Si algo consiguieron no fue, precisamente, debilitar a las fuerzas reaccionarias que supuestamente amenazaban la República, sino provocar una reacción gigantesca de los agraviados de la política religiosa y laboral, que se organizaron lenta, pero eficazmente, en una gran coalición conservadora que lideró el joven católico José María Gil Robles, y que se aglutinó, bajo las siglas de CEDA, en torno a un programa de revisión constitucional. Al mismo tiempo, los radicales de Lerroux empezaron apartándose del gobierno y manifestando que eran partidarios de una interpretación más moderada de la Constitución, para terminar instalándose en el centro-derecha y acercándose a posiciones revisionistas, además de antisocialistas.

A mediados de 1933, si bien el Gobierno había conseguido detener a tiempo una rebelión militar encabezada por el general Sanjurjo, y aprovechado esa circunstancia para dar una vuelta de tuerca más en su lucha contra la derecha católica, por un lado, y en su programa legislativo -incluida la reforma agraria y el estatuto de Cataluña-, por otro, la crisis política irrumpió con fuerza. Diferentes factores contribuyeron a ello, como la división de los radical-socialistas, la creciente insatisfacción de las filas socialistas con la política gubernamental, o la ofensiva anarquista -que había puesto en serios apuros al gobierno Azaña con motivo de los sucesos de Casas Viejas-.

Crisis política

Ahora bien, el punto que determinó el principio del fin del primer bienio fue la ley de confesiones y congregaciones religiosas aprobada a principios de mayo de 1933, la tan anhelada ofensiva final contra la red de enseñanza primaria y secundaria que regentaban las órdenes religiosas. Basada en una interpretación extrema del ya de por sí radical artículo 26 de la Constitución, la ley puso en pie de guerra a los católicos y supuso un divorcio irreversible entre Alcalá-Zamora y el jefe del gobierno.
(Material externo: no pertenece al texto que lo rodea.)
#[local] Hint Resolve attributeQuery_default_wf attributeQuery_exists_wf xform_set_floats_os_wf
  group_controls_wf : picker.

Lemma bind_one_wf c : keeps wf_scene (bind_one c).
Proof.
  unfold bind_one, reset_user_attrs, reset_user_attr, reset_channels, apply_skin_pose,
    skin_pose_floats, xform_set_pyfloats_os.
  solve_keeps.
Qed.

Lemma bind_one_undo_indep c : undo_indep (bind_one c).
Proof.
  unfold bind_one, reset_user_attrs, reset_user_attr, reset_channels, apply_skin_pose,
    skin_pose_floats, xform_set_pyfloats_os.
  solve_undo_indep.
Qed.

#[local] Hint Resolve bind_one_wf bind_one_undo_indep group_controls_undo_indep : picker.

(** Well-formedness of the scene is an invariant of both variants
    of [bind_pose], on every path. *)
Theorem bind_handlers_keep_wf namespace_le namespace :
  keeps wf_scene (bind_pose_model namespace_le) /\ keeps wf_scene (bind_pose_view namespace).
Proof. unfold bind_pose_model, bind_pose_view, undo_chunk. split; solve_keeps. Qed.

(** With an empty namespace the [picker.py] handler computes
    exactly what [picker_model.bind_pose] computes given that line
    edit, outcome and scene: the undo bracket is invisible. *)
Theorem bind_pose_view_refines_model s :
  bind_pose_view "" s = bind_pose_model (Some "") s.
Proof.
  unfold bind_pose_view, bind_pose_model. rewrite undo_chunk_transparent by solve_undo_indep.
  by rewrite decide_False by (intros H; by apply H).
Qed.

(** (C25) [picker_model.bind_pose] does nothing without a line edit, and
    with a non-empty namespace it looks for ['{namespace}modules_grp'],
    not the [modules_c_grp] of [picker.py] and of the other handlers: on
    a rig without such a node it raises at once and resets nothing. *)
Theorem bind_pose_model_namespace s ns :
  bind_pose_model None s = (Ok tt, s) /\
  (ns <> "" -> sc_nodes s !! (ns +:+ "modules_grp") = None ->
   bind_pose_model (Some ns) s = (Exc (NoObject (ns +:+ "modules_grp")), s)).
Proof.
  split; [done|]. intros Hne Hn. unfold bind_pose_model. rewrite decide_True by done.
  unfold group_controls, listRelatives_ad, bind. by rewrite (get_node_none _ _ Hn).
Qed.

End BindHandlers.

(** ** A concrete control *)

Module BindDemo.
Import TrsGroup.

(** The identity written as Python writes a list of floats:
    ["[1.0, 0.0, 0.0, 0.0, 0.0, 1.0, ...]"]. *)
Definition ident16 : list decimal :=
  map (fun k => mk_decimal false [k] [0] None) [1; 0; 0; 0; 0; 1; 0; 0; 0; 0; 1; 0; 0; 0; 0; 1].

Definition skin (text : string) : attr := mk_attr (VStr text) [] false.

Definition hand (ns text : string) : node :=
  mk_node (Some (ns +:+ "modules_c_grp")) (mk_trs (v3 3 1 2) (v3 10 20 30) (v3 2 2 2)) ["sy"]
    [("twist", num_attr 5); ("skinPoseData", skin text)] Free.

Definition grp : node := ctrl None rest_trs [].

(** A control without a stored pose, its scale Y locked. *)
Definition arm : node :=
  mk_node (Some "modules_c_grp") (mk_trs (v3 3 1 2) (v3 10 20 30) (v3 2 2 2)) ["sy"]
    [("twist", num_attr 5); ("visFk", mk_attr (VBool false) [VBool true] false)] Free.

Definition rig (ns text : string) : scene :=
  scene_of [(ns +:+ "modules_c_grp", grp); (ns +:+ "hand_l_ctr", hand ns text)] [].

End BindDemo.

Import BindDemo.
Import TrsGroup.

Example py_str_list_ident16 :
  String.substring 0 22 (py_str_list (map dec_str ident16)) = "[1.0, 0.0, 0.0, 0.0, 0".
Proof. reflexivity. Qed.

Lemma bind_one_refines_witness :
  bind_one "hand_l_ctr" (rig "" "") =
    (let s' := with_nodes (rig "" "") (<["hand_l_ctr" := reset_node (hand "" "")]> (sc_nodes (rig "" ""))) in
     match assoc_get skin_pose_attr (nd_attrs (reset_node (hand "" ""))) with
     | None => (Ok tt, s')
     | Some att => (let* fs := skin_pose_floats (at_value att) in xform_set_pyfloats_os "hand_l_ctr" fs) s'
     end).
Proof. apply (bind_one_refines _ _ (hand "" "")); concrete. Defined.

Lemma bind_one_restores_skin_pose_witness :
  exists m, mat_of_floats (map dec_value ident16) = Some m /\
    bind_one "hand_l_ctr" (rig "" (py_str_list (map dec_str ident16)))
    = (Ok tt, with_nodes (rig "" (py_str_list (map dec_str ident16)))
         (<["hand_l_ctr" := set_trs (reset_node (hand "" (py_str_list (map dec_str ident16)))) (decompose m)]>
           (sc_nodes (rig "" (py_str_list (map dec_str ident16)))))).
Proof.
  apply (bind_one_restores_skin_pose _ _ (hand "" (py_str_list (map dec_str ident16)))
    (skin (py_str_list (map dec_str ident16)))); concrete.
Defined.

Lemma bind_one_resets_witness :
  exists nd' : node, bind_one "arm_l_ctr" (scene_of [("arm_l_ctr", arm)] [])
    = (Ok tt, with_nodes (scene_of [("arm_l_ctr", arm)] [])
               (<["arm_l_ctr" := nd']> (sc_nodes (scene_of [("arm_l_ctr", arm)] [])))) /\
    (forall k i, trs_get (nd_trs nd') k i =
       if decide (channel_name k i ∈ nd_locked arm) then trs_get (nd_trs arm) k i else rest_value k) /\
    (forall a att, assoc_get a (nd_attrs arm) = Some att -> assoc_get a (nd_attrs nd') = Some (reset_attr att)).
Proof. apply (bind_one_resets _ _ arm); concrete. Defined.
Aún habría de pasar un verano, pero tras volver a la actividad parlamentaria se produjo la crisis definitiva y, una vez fracasado un intento de constituir un gobierno republicano presidido por Lerroux, el presidente de la República decidió que había llegado la hora de disolver las Cortes constituyentes. Las primeras elecciones generales ordinarias de la República, cuya primera vuelta se celebraría el 19 de noviembre, acabarían convirtiéndose en un referéndum aplazado sobre la Constitución. Para sorpresa incluso de sus protagonistas, la CEDA consiguió el mayor número de escaños, seguida por el centro-derecha de Lerroux y a bastante distancia del primer partido de la izquierda, el socialista. No pasarían mucho sin que pudieran comprobarse las nefastas consecuencias de haber entendido y diseñado la democracia republicana como si se tratara de un patrimonio susceptible de ser propiedad exclusiva de una coalición de partidos.